OpenAI Fine-tunes ( 微调 )

OpenAI Fine-tunes ( 微调 ) 概述

Fine-tunes ( 微调 ) 的核心目标是解决 :“按照给定例子的格式和口吻来回答问题”。并不能解决 GPT 不知道的内容。

注意微调更适合调整输出格式,不适合特定行业问答场景。

创建微调

POST 请求

curl https://api.openai.com/v1/fine-tunes \
  -H "Content-Type: application/json" \
  -H "Authorization: Bearer $OPENAI_API_KEY" \
  -d '{
    "training_file": "file-XGinujblHPwGLSztz8cPS8XY"
  }'

请求数据结构

training_file
微调文件 字符串 必需的
包含训练数据的上传文件的 ID。

validation_file
验证文件 字符串 选填
包含验证数据的上传文件的 ID。

model
模型 字符串 选填 默认 curie
要微调的基本模型的名称。您可以选择“ada”、“babbage”、“curie”、“davinci”或 2022-04-21 之后创建的微调模型之一。
n_epochs
整数 选填 默认为4
训练模型的时期数。一个纪元指的是训练数据集的一个完整周期。

batch_size
批量大小 整数 选填 默认为空
用于训练的批量大小。批量大小是用于训练单个前向和后向传递的训练示例数。
默认情况下,批量大小将动态配置为训练集中示例数量的 0.2%,上限为 256 - 通常,我们发现较大的批量大小往往更适合较大的数据集。

learning_rate_multiplier
学习率乘数 数字 选填 默认为空
用于训练的学习率乘数。
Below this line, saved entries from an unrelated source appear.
(* ===== verification/Explorer.v ===== *)
(** * Explorer: the exploration engine, [dpor/algo/dpor.hpp]

    [DepthFirstExplorer] runs Algorithm 1 with an explicit stack.  A context is a graph
    and a stack of frames that explore it in place; the bottom context borrows the graph
    of the caller, the contexts above it own the graphs of backward revisits and of
    reschedules.  The engine asks an executor when to stop, when to hand work to another
    worker and where to publish terminal executions: the class [Executor] is that
    interface and [sequential_executor] the implementation [verify] uses.

    Frames and contexts are vectors in the source; here they are lists whose head is the
    back of the vector.  A throwing step ends the run with the exception; the diagnostic hook
    [on_fatal_error] and the unwinding that precedes the rethrow are in [Fatal]. *)

From stdpp Require Import base tactics numbers sets list strings.
From S2P Require Import Prelude Errors Event Relation ExecutionGraph ExplorationGraph Porf.
From S2P Require Import Consistency Program Masked Dpor Revisit.

(** ** Configuration *)

Inductive ProgressState := ProgressRunning | ProgressStopped | ProgressAllExplored.

Record ProgressSnapshot := MkProgressSnapshot {
  ps_state : ProgressState;
  elapsed : Z;
  terminal_executions : nat;
  full_executions : nat;
  blocked_executions : nat;
  error_executions : nat;
  depth_limit_executions : nat;
  thread_event_limit_executions : nat;
  max_thread_event_depth : nat;
  active_workers : nat;
  max_workers : nat;
  queued_tasks : nat;
  max_queued_tasks : nat;
  counts_exact : bool;
}.

Record TerminalExecution (V : Type) := MkTerminalExecution {
  te_graph : ExplorationGraph V;
  te_kind : TerminalExecutionKind;
}.
Arguments MkTerminalExecution {V} te_graph te_kind.
Arguments te_graph {V} t.
Arguments te_kind {V} t.

(** Observers are user code with state of type [O]. *)
Definition TerminalExecutionObserver (V O : Type) : Type :=
  O → TerminalExecution V → res (TerminalExecutionAction * O).

Record DporConfig (V O : Type) := MkDporConfig {
  program : Program V;
  max_depth : nat;
  max_thread_events : nat;
  communication_model : CommunicationModel;
  on_terminal_execution : option (TerminalExecutionObserver V O);
  on_progress : option (O → ProgressSnapshot → res O);
  progress_report_interval : Z;
  on_execution : option (TerminalExecutionObserver V O);
}.
Arguments MkDporConfig {V O}.
Arguments program {V O} d.
Arguments max_depth {V O} d.
Arguments max_thread_events {V O} d.
Arguments communication_model {V O} d.
Arguments on_terminal_execution {V O} d.
Arguments on_progress {V O} d.
Arguments progress_report_interval {V O} d.
Arguments on_execution {V O} d.

Section notifications.
Context {V O : Type}.
Implicit Types (config : DporConfig V O).

(** The observer's state is threaded next to its answer. *)
Definition notify_terminal_execution config (o : O) (g : ExplorationGraph V)
    (kind : TerminalExecutionKind) : res (TerminalExecutionAction * O) :=
  match on_terminal_execution config with
  | Some f => invoke_user_code TerminalObserver None (f o (MkTerminalExecution g kind))
  | None =>
      match on_execution config with
      | Some f => invoke_user_code TerminalObserver None (f o (MkTerminalExecution g kind))
      | None => Ok (Continue, o)
      end
  end.

Definition validate_terminal_observer_config config : res unit :=
  match on_terminal_execution config, on_execution config with
  | Some _, Some _ => Throw (precondition_error
      "DporConfigT: set only one of on_terminal_execution and its legacy alias on_execution")
  | _, _ => Ok tt
  end.

Definition progress_state_from_result_kind (kind : VerifyResultKind) : ProgressState :=
  match kind with Stopped => ProgressStopped | AllExplored => ProgressAllExplored end.

Definition notify_progress config (o : O) (snapshot : ProgressSnapshot) : res O :=
  match on_progress config with
  | Some f => invoke_user_code ProgressObserver None (f o snapshot)
  | None => Ok o
  end.

End notifications.

(** ** The interface of executors *)

Inductive ExplorationTaskMode := Visit | VisitIfConsistent.

Record ExplorationTask (V : Type) := MkExplorationTask {
  task_graph : ExplorationGraph V;
  task_dpor_tree_depth : nat;
  task_mode : ExplorationTaskMode;
}.
Arguments MkExplorationTask {V} task_graph task_dpor_tree_depth task_mode.

(** What the engine asks of the executor it runs on; [X] is the executor's state. *)
Class Executor (V X : Type) := {
  stop_requested : X → bool * X;
  maybe_report_progress : X → res X;
  can_spawn : nat → X → bool * X;
  should_split_to_idle_worker : nat → X → bool * X;
  note_nd_split : X → X;
  note_receive_split : X → X;
  try_enqueue : ExplorationTask V → X → bool * X;
  publish_terminal_execution :
    ExplorationGraph V → TerminalExecutionKind → nat → X → res (bool * X);
}.

(** ** The sequential executor *)

Record SequentialState (O : Type) := MkSequentialState {
  seq_result : VerifyResult;
  seq_observers : O;
  clock_reads : nat;
  next_progress_report_at : Z;
}.
Arguments MkSequentialState {O} seq_result seq_observers clock_reads next_progress_report_at.
Arguments seq_result {O} s.
Arguments seq_observers {O} s.
Arguments clock_reads {O} s.
Arguments next_progress_report_at {O} s.

Section sequential.
(** [clock i] is the i-th reading of the steady clock. *)
Context {V O : Type} (config : DporConfig V O) (clock : nat → Z) (start_time : Z).
Implicit Types (s : SequentialState O).

(** The constructor. *)
Definition new_sequential_state (result : VerifyResult) (o : O) (reads : nat)
    : SequentialState O :=
  MkSequentialState result o reads
    (if decide (0 < progress_report_interval config)%Z
     then start_time + progress_report_interval config else start_time)%Z.

Definition seq_stop_requested s : bool * SequentialState O :=
  (bool_decide (vr_kind (seq_result s) = Stopped), s).

Definition make_progress_snapshot s (state : ProgressState) (now : Z) : ProgressSnapshot :=
  let r := seq_result s in
  MkProgressSnapshot state (now - start_time) (executions_explored r)
    (full_executions_explored r) (blocked_executions_explored r) (error_executions_explored r)
    (depth_limit_executions_explored r) (thread_event_limit_executions_explored r)
    (max_thread_event_depth_reached r)
    (match state with ProgressRunning => 1 | _ => 0 end) 1 0 0 true.

(** The report of a snapshot, the clock having been read [reads] times. *)
Definition seq_report s (state : ProgressState) (now : Z) (reads : nat) (next_report : Z)
    : res (SequentialState O) :=
  o ← notify_progress config (seq_observers s) (make_progress_snapshot s state now);
  Ok (MkSequentialState (seq_result s) o reads next_report).

Definition seq_maybe_report_progress s : res (SequentialState O) :=
  match on_progress config with
  | None => Ok s
  | Some _ =>
      let now := clock (clock_reads s) in
      let reads := S (clock_reads s) in
      if decide (0 < progress_report_interval config)%Z then
        if decide (now < next_progress_report_at s)%Z then
          Ok (MkSequentialState (seq_result s) (seq_observers s) reads
                (next_progress_report_at s))
        else seq_report s ProgressRunning now reads (now + progress_report_interval config)%Z
      else seq_report s ProgressRunning now reads (next_progress_report_at s)
  end.

Definition request_stop (r : VerifyResult) : VerifyResult :=
  MkVerifyResult Stopped (executions_explored r) (full_executions_explored r)
    (blocked_executions_explored r) (error_executions_explored r)
    (depth_limit_executions_explored r) (thread_event_limit_executions_explored r)
    (max_thread_event_depth_reached r) (nd_splits r) (receive_splits r).

Definition seq_publish_terminal_execution (g : ExplorationGraph V)
    (kind : TerminalExecutionKind) (thread_event_depth : nat) s
    : res (bool * SequentialState O) :=
  let r := increment_terminal_counts (seq_result s) kind thread_event_depth in
  '(action, o) ← notify_terminal_execution config (seq_observers s) g kind;
  Ok (true, MkSequentialState (if decide (action = Stop) then request_stop r else r) o
              (clock_reads s) (next_progress_report_at s)).

Definition publish_final_progress s : res (SequentialState O) :=
  match on_progress config with
  | None => Ok s
  | Some _ =>
      seq_report s (progress_state_from_result_kind (vr_kind (seq_result s)))
        (clock (clock_reads s)) (S (clock_reads s)) (next_progress_report_at s)
  end.

(** Never splits, never spawns, never enqueues. *)
Definition sequential_executor : Executor V (SequentialState O) := {|
  stop_requested := seq_stop_requested;
  maybe_report_progress := seq_maybe_report_progress;
  can_spawn := λ _ s, (false, s);
  should_split_to_idle_worker := λ _ s, (false, s);
  note_nd_split := λ s, s;
  note_receive_split := λ s, s;
  try_enqueue := λ _ s, (false, s);
  publish_terminal_execution := seq_publish_terminal_execution;
|}.

End sequential.

(** ** Frames, contexts and the engine's state *)

Inductive ExplorationFrameKind :=
| Enter | ExitLinearChild | ResumeNd | ResumeReceive | ResumeSendRevisits.

#[export] Instance frame_kind_eq_dec : EqDecision ExplorationFrameKind.
Proof. solve_decision. Defined.

Record ExplorationFrame (V : Type) := MkFrame {
  frame_kind : ExplorationFrameKind;
  dpor_tree_depth : nat;
  frame_mode : ExplorationTaskMode;
  frame_checkpoint : Checkpoint;
  cursor : nat;
  event_id : option EventId;
  thread_id : ThreadId;
  frame_label : option (EventLabel V);
  candidate_event_ids : list EventId;
  flag : bool;
}.
Arguments MkFrame {V}.
Arguments frame_kind {V} e.
Arguments dpor_tree_depth {V} e.
Arguments frame_mode {V} e.
Arguments frame_checkpoint {V} e.
Arguments cursor {V} e.
Arguments event_id {V} e.
Arguments thread_id {V} e.
Arguments frame_label {V} e.
Arguments candidate_event_ids {V} e.
Arguments flag {V} e.

(** The frame [ExplorationFrame::enter] builds; the other fields have their defaults. *)
Definition enter {V} (frame_dpor_tree_depth : nat) (md : ExplorationTaskMode)
    : ExplorationFrame V :=
  MkFrame Enter frame_dpor_tree_depth md (MkCheckpoint 0 0 true None) 0 None 0%N None [] false.

Record ExplorationContext (V : Type) := MkContext {
  owned_graph : option (ExplorationGraph V);
  frames : list (ExplorationFrame V);
}.
Arguments MkContext {V} owned_graph frames.
Arguments owned_graph {V} e.
Arguments frames {V} e.

Inductive BlockedReceiveReschedule (V : Type) :=
| RescheduleNone
| RescheduleReady (g : ExplorationGraph V)
| RescheduleStopRequested.
Arguments RescheduleNone {V}.
Arguments RescheduleReady {V} g.
Arguments RescheduleStopRequested {V}.

(** The members of [DepthFirstExplorer] that change: the executor, the graph the bottom
    context borrows, and the contexts. *)
Record Explorer (V X : Type) := MkExplorer {
  executor : X;
  borrowed_graph : ExplorationGraph V;
  contexts : list (ExplorationContext V);
}.
Arguments MkExplorer {V X} executor borrowed_graph contexts.
Arguments executor {V X} e.
Arguments borrowed_graph {V X} e.
Arguments contexts {V X} e.

Section engine.
Context {V O X : Type} `{EqDecision V} `{Executor V X} (value_lt : V → V → bool)
  (config : DporConfig V O) (thread_ids : list ThreadId).
Implicit Types (m : Explorer V X) (g : ExplorationGraph V) (f : ExplorationFrame V).

(** *** Access to the current context *)

(** [context.graph()]. *)
Definition context_graph m (c : ExplorationContext V) : ExplorationGraph V :=
  match owned_graph c with Some g => g | None => borrowed_graph m end.

(** [contexts_.back()] and [frames.back()]: undefined behaviour when there is none. *)
Definition current m : res (ExplorationContext V * ExplorationFrame V) :=
  match contexts m with
  | c :: _ => match frames c with f :: _ => Ok (c, f) | [] => Throw undefined_behavior end
  | [] => Throw undefined_behavior
  end.

Definition set_executor m (x : X) : Explorer V X :=
  MkExplorer x (borrowed_graph m) (contexts m).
微调学习率是用于预训练的原始学习率乘以该值。
默认情况下,学习率乘数是 0.05、0.1 或 0.2,具体取决于 final batch_size(较大的学习率往往在较大的批量大小下表现更好)。我们建议使用 0.02 到 0.2 范围内的值进行试验,以查看产生最佳结果的值。

prompt_loss_weight
数字 选填 默认为0.01
用于提示令牌损失的权重。这控制了模型尝试学习生成提示的程度(与权重始终为 1.0 的完成相比),并且可以在完成较短时为训练增加稳定效果。
如果提示非常长(相对于完成),则减少此权重以避免过度优先学习提示可能是有意义的。

compute_classification_metrics
计算分类指标 布尔值 选填 默认为假
如果设置,我们将在每个时期结束时使用验证集计算特定于分类的指标,例如准确性和 F-1 分数。可以在结果文件中查看这些指标。

classification_n_classes
分类任务中的类数 整数 选填 默认为空

classification_positive_class
分类 字符串 选填 默认为空
在进行二元分类时,需要此参数来生成精度、召回率和 F1 指标。.


suffix
后缀 字符串 选填 默认为空
最多 40 个字符的字符串,将添加到您的微调模型名称中。
例如,suffix“custom-model-name”的 a 会生成类似ada:ft-your-org:custom-model-name-2022-02-15-04-21-04.

微调流程

1 准备微调文件 .json

2 上传微调文件获取 文件 id

3 创建微调

4 等待微调完成 padding、 running、successed

5 使用 微调完成后生成的新的模型来实现会话。